Justice minister vows to reform system based on principle of reciprocity
By Jung Min-ho
The Ministry of Justice is mulling over revising Korea's voting system, possibly taking away the voting rights of non-citizens in local elections, according to Minister Han Dong-hoon.
Only two weeks prior to the June 1 local elections, Kim Eun-hye, then the Gyeonggi gubernatorial candidate of the ruling People Power Party, said giving non-citizens the right to vote is unfair as most Koreans living overseas do not enjoy the same right.
Her message was aimed at then rival candidate Kim Dong-yeon, who was campaigning at an event to celebrate the 30th anniversary of Korea-China diplomatic relations in front of many Chinese F-5 visa (permanent residency) holders in Suwon.
She lost by just 8,900 votes in the election for the post that governs more than 13.5 million residents. That was far fewer than the 50,000 votes of permanent residents of foreign nationality, mostly Chinese, in the province.
The result can be seen as an example of F-5 permanent resident visa holders possibly swinging the balance in local elections.

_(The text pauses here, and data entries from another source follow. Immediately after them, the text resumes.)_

(** [receive] changes neither the pending requests nor the counter, however
    it ends. *)
Lemma receive_keeps_pending (from data : value) (w : World) :
  let w' := world_after (TimeSync.receive h from data w) w in
  _inProgress w' = _inProgress w /\ _id w' = _id w.
Proof.
  intros w'. subst w'.
  remember (TimeSync.receive h from data w) as o eqn:Ho.
  unfold TimeSync.receive in Ho.
  destruct (is_undefined data); cbv beta iota zeta in Ho;
    unfold bind at 1, gets at 1 in Ho; cbv beta iota in Ho.
  - destruct (if truthy from then _ else _); [subst o; split; reflexivity |].
    destruct (truthy from && _); [| subst o; split; reflexivity].
    unfold TimeSync.now, TimeSync.send, TimeSync.options_now, bind, gets, modify in Ho.
    cbn in Ho.
    destruct (host_send h VUndefined _); subst o; split; reflexivity.
  - destruct (if truthy data then _ else _); [subst o; split; reflexivity |].
    destruct (truthy data && _); [| subst o; split; reflexivity].
    unfold TimeSync.now, TimeSync.send, TimeSync.options_now, bind, gets, modify in Ho.
    cbn in Ho.
    destruct (host_send h from _); subst o; split; reflexivity.
Qed.

(** What [rpc] leaves behind, by what the transport did. *)
Lemma rpc_outcome (to : value) (method : string) (params : option string) (w : World) :
  exists w',
    TimeSync.rpc h to method params w = Ret (_id w) w'
    /\ _id w' = S (_id w)
    /\ (_inProgress w' = <[_id w := {| captured_id := _id w |}]> (_inProgress w)
        \/ _inProgress w'
           = delete (_id w) (<[_id w := {| captured_id := _id w |}]> (_inProgress w))).
Proof.
  unfold TimeSync.rpc, TimeSync.send, TimeSync._handleRPCSendError,
    TimeSync.settle_deferred, bind, try_, modify, Util.nextId.
  cbn. destruct (host_send h to _); cbn.
  - rewrite lookup_insert_eq. cbn. eexists. split; [reflexivity |]. cbn. auto.
  - eexists. split; [reflexivity |]. cbn. auto.
  - eexists. split; [reflexivity |]. cbn. auto.
Qed.

Lemma send_promise_rejects_outcome (id : nat) (w : World) :
  exists w',
    TimeSync.send_promise_rejects id w = Ret tt w'
    /\ _id w' = _id w
    /\ (_inProgress w' = _inProgress w \/ _inProgress w' = delete id (_inProgress w)).
Proof.
  unfold TimeSync.send_promise_rejects, TimeSync._handleRPCSendError,
    TimeSync.settle_deferred, bind, gets, modify.
  destruct (bool_decide (id ∈ catching w)); cbn.
  - destruct (deferreds w !! id) as [[| |]|];
      eexists; (split; [reflexivity |]); cbn; auto.
  - eexists. split; [reflexivity |]. auto.
Qed.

Their influence could grow in the future as Korea may have to allow more immigrants to enter and fill a labor void left by a shrinking population.

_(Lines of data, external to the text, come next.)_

(** [_update_safety_conditions]; [None] stands for the [SafetyError] it
    raises when one of the three components is unknown, which happens before
    anything is assigned. *)
Definition _update_safety_conditions (self : t) : option t :=
  match StatusMonitor.get_component_status (_status_monitor self)
          StatusMonitor.POWER,
        StatusMonitor.get_component_status (_status_monitor self)
          StatusMonitor.THERMAL,
        StatusMonitor.get_component_status (_status_monitor self)
          StatusMonitor.PROJECTION
  with
  | Some power_status, Some thermal_status, Some projection_status =>
      let self1 :=
        set_condition self TEMPERATURE (metric thermal_status "temperature") in
      let self2 :=
        set_condition self1 POWER (metric power_status "battery_level") in
      let self3 :=
        set_condition self2 PROJECTION
                      (metric projection_status "power_level") in
      Some (_update_environmental_conditions
              (_update_mechanical_conditions self3))
  | _, _, _ => None
  end.

(** One iteration of [_safety_monitor_loop]: when the update raises, the
    loop's [except] skips the checks of that iteration. *)
Definition loop_iteration (self : t) (now : Q) : t :=
  match _update_safety_conditions self with
  | Some self1 => evaluate self1 now
  | None => self
  end.

(** What happens to a running safety manager and the status monitor it
    shares: an iteration of its loop, something happening to the status
    monitor, or the registration of a handler. *)
Inductive Occurrence : Type :=
| Loop (now : Q)
| Monitor (s : StatusMonitor.Step)
| Handler_registered (action : SafetyAction) (handler : Handler).

Definition occur (self : t) (o : Occurrence) : t :=
  match o with
  | Loop now => loop_iteration self now
  | Monitor s =>
      set_status_monitor self (StatusMonitor.step (_status_monitor self) s)
  | Handler_registered action handler =>
      register_safety_handler self action handler
  end.

Definition occurrences (self : t) (os : list Occurrence) : t :=
  fold_left occur os self.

|Justice Minister Han Dong-hoon / Newsis|
"Our citizens do not have the right to vote in those countries (the United States, Canada and France among others), (but) people from those countries may end up having the right here. Giving foreigners the right to vote without considering the principle of reciprocity may distort the will of the people," the justice minister told reporters Thursday, vowing to "rectify" the system.

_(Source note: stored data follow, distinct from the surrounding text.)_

Lemma encode_outcomes_witness :
  let trained :=
    Tokenizer (<[259 := [97; 98]]> base_vocab) {[ (97, 98) := 259 ]}
              (Some 256) (Some 257) (Some 258) in
  valid_str [97; 98; 99]
  ∧ (BpeTokenizer.encode trained [97; 98; 99] = Raise IndexError
     ∨ ∃ bs ids,
         ByteTokenizer.encode trained [97; 98; 99] = Return bs
         ∧ BpeTokenizer.encode trained [97; 98; 99] = Return ids
         ∧ (length ids ≤ length bs)%nat
         ∧ ((length ids ≤ 1)%nat
            ∨ ∃ pair, max_key (count_pairs [ids]) = Return pair
                      ∧ merges trained !! pair = None)).
Proof.
  intros trained.
  assert (H : valid_str [97; 98; 99]) by (repeat constructor).
  split; [exact H|]. exact (encode_outcomes trained _ H).
Defined.

(** X15: with a tokenizer left by any run of [train], every id that
    [encode] returns is a byte or a merged id of the vocabulary, never one
    of the special ids 256, 257, 258. *)
Theorem encode_ids_trained self texts max_vocab text ids :
  let trained := (BpeTokenizer.train self texts max_vocab).1 in
  BpeTokenizer.encode trained text = Return ids →
  Forall (λ idx, 0 ≤ idx < 256 ∨ 259 ≤ idx < Z.of_nat (size (vocab trained))) ids.
Proof.
  intros trained. unfold BpeTokenizer.encode.
  destruct (utf8_encode text) as [bs| |] eqn:Hbs; [|done..]. cbn [bind]. intros Hloop.
  pose proof (train_merge_ids self texts max_vocab) as [Hran _]. fold trained in Hran.
  apply (encode_loop_keeps
    (Forall (λ idx, 0 ≤ idx < 256 ∨ 259 ≤ idx < Z.of_nat (size (vocab trained)))))
    in Hloop as (Hall & _); [done| |].
  - intros l pair idx Hl _ Hm. rewrite Forall_forall in Hl |- *.
    intros x [->|Hx]%replace_pairs_elem; [|by apply Hl].
    right. apply Hran. eauto.
  - apply utf8_encode_bytes in Hbs. eapply Forall_impl; [exact Hbs|].
    intros b Hb. by left.
Qed.

Lemma encode_ids_trained_witness :
  let trained :=
    (BpeTokenizer.train base_tokenizer [[97; 97; 97; 98]; [97; 97; 97; 98]] 260).1 in
  BpeTokenizer.encode trained [97; 97; 97; 98] = Return [259; 97; 98]
  ∧ Forall (λ idx, 0 ≤ idx < 256 ∨ 259 ≤ idx < Z.of_nat (size (vocab trained)))
           [259; 97; 98].
Proof.
  intros trained.
  assert (H : BpeTokenizer.encode trained [97; 97; 97; 98] = Return [259; 97; 98])
    by (vm_compute; reflexivity).
  split; [exact H|].
  exact (encode_ids_trained base_tokenizer _ 260 _ _ H).
Defined.

(** X16: [decode] raises [KeyError] exactly when some id is not in the
    vocabulary; otherwise it returns the tokens of the ids, joined in order
    and decoded with replacement. *)
Theorem decode_outcomes self ids :
  ByteTokenizer.decode self ids =
  if bool_decide (Forall (λ idx, is_Some (vocab self !! idx)) ids)
  then Return (utf8_decode (ids ≫= λ idx, default [] (vocab self !! idx)))
  else Raise KeyError.
Proof.
  unfold ByteTokenizer.decode. rewrite join_vocab_spec. by destruct (bool_decide _).
Qed.

(** X17: [ByteTokenizer.encode] raises [UnicodeEncodeError] exactly on a
    string that is not valid; otherwise it returns byte values, at least
    one and at most four for each code point. *)
Theorem byte_encode_outcomes self text :
  (ByteTokenizer.encode self text = Raise UnicodeEncodeError ↔ ¬ valid_str text)
  ∧ ∀ bs, ByteTokenizer.encode self text = Return bs →
          is_bytes bs ∧ (length text ≤ length bs ≤ 4 * length text)%nat.
Proof.
  unfold ByteTokenizer.encode.
  destruct (utf8_encode_cases text) as [[-> Hinv]|(bs & -> & Hv & Hb & Hl)].
  - split; [done|]. intros bs [=].
  - split; [split; [done|by intros []]|]. by intros ? [= <-].
Qed.

(** X18: a dataset that [MyDataset(texts, tokenizer, max_length)] builds
    has one row for each text, in order; the row of a text is the [bytes]
    object [b'<bos>'], the ids that [encode] returns for the text, and the
    [bytes] object [b'<eos>'] (the tokens themselves, not their ids). *)
Theorem dataset_rows cls tokenizer texts max_length ds :
  MyDataset.new cls tokenizer texts max_length = Return ds →
  MyDataset.len ds = Z.of_nat (length texts)
  ∧ MyDataset.max_length ds = max_length
  ∧ Forall2 (λ text row, ∃ ids, encode_method cls tokenizer text = Return ids
                                 ∧ row = row_of ids)
            texts (MyDataset.data ds).
Proof.
  unfold MyDataset.new.
  destruct (MyDataset.fill cls tokenizer texts []) as [data| |] eqn:Hfill; [|done..].
  cbn [bind]. intros [= <-]. apply fill_return in Hfill as (rows & -> & Hrows).
  cbn [app]. unfold MyDataset.len. cbn [MyDataset.data MyDataset.max_length].
  split_and!; [|done..]. by rewrite (Forall2_length _ _ _ Hrows).
Qed.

According to the current election law in Korea, F-5 visa holders can vote in elections for local government positions, such as governors and mayors, if three years have passed since they acquired their visas. More than 126,000 people falling into that category were eligible to vote in the latest local elections. Among them, Chinese nationals accounted for nearly 79 percent, followed by Taiwanese (8.4 percent), Japanese (5.7 percent), Vietnamese (1.2 percent) and Americans (0.8 percent).
Han said one of the most problematic parts of the current system is that, once non-citizens gain the right to vote, they can exercise it while living outside of Korea through overseas voting. To address the issue, he added, the ministry is reviewing whether to adopt a rule requiring F-5 visa holders to reside in Korea for a certain period of time to maintain their status.
But Han did not elaborate on what the reforms based on the "principle of reciprocity" would mean. If the National Assembly approves the proposal, most residents of foreign nationality in Korea will lose their right to vote here.
In 2005, the Assembly passed a bipartisan bill to grant non-citizens the right to vote as part of efforts to press the Japanese government to give the same right to "Zainichi" Koreans. After World War II, the ethnic Koreans living in Japan lost Japanese nationality, but were given the right to stay there permanently. They still do not have the right to vote.
Little did the Korean politicians know what the law could mean for them 20 years later. Outside of the countries of the European Union and the Commonwealth of Nations, Korea is one of the few that guarantees non-citizens the right to vote.
Under Han, the ministry is preparing to establish a new government agency for immigration policies. He said he would stick to the principle of reciprocity, while setting up a reasonable and fair system for everyone who wishes to come to Korea.
"While making good use of immigrants' voluntary and dynamic contributions to the national economy and interest, [policymakers] should address the concerns [over possible problems caused by the change] with policy support," he said.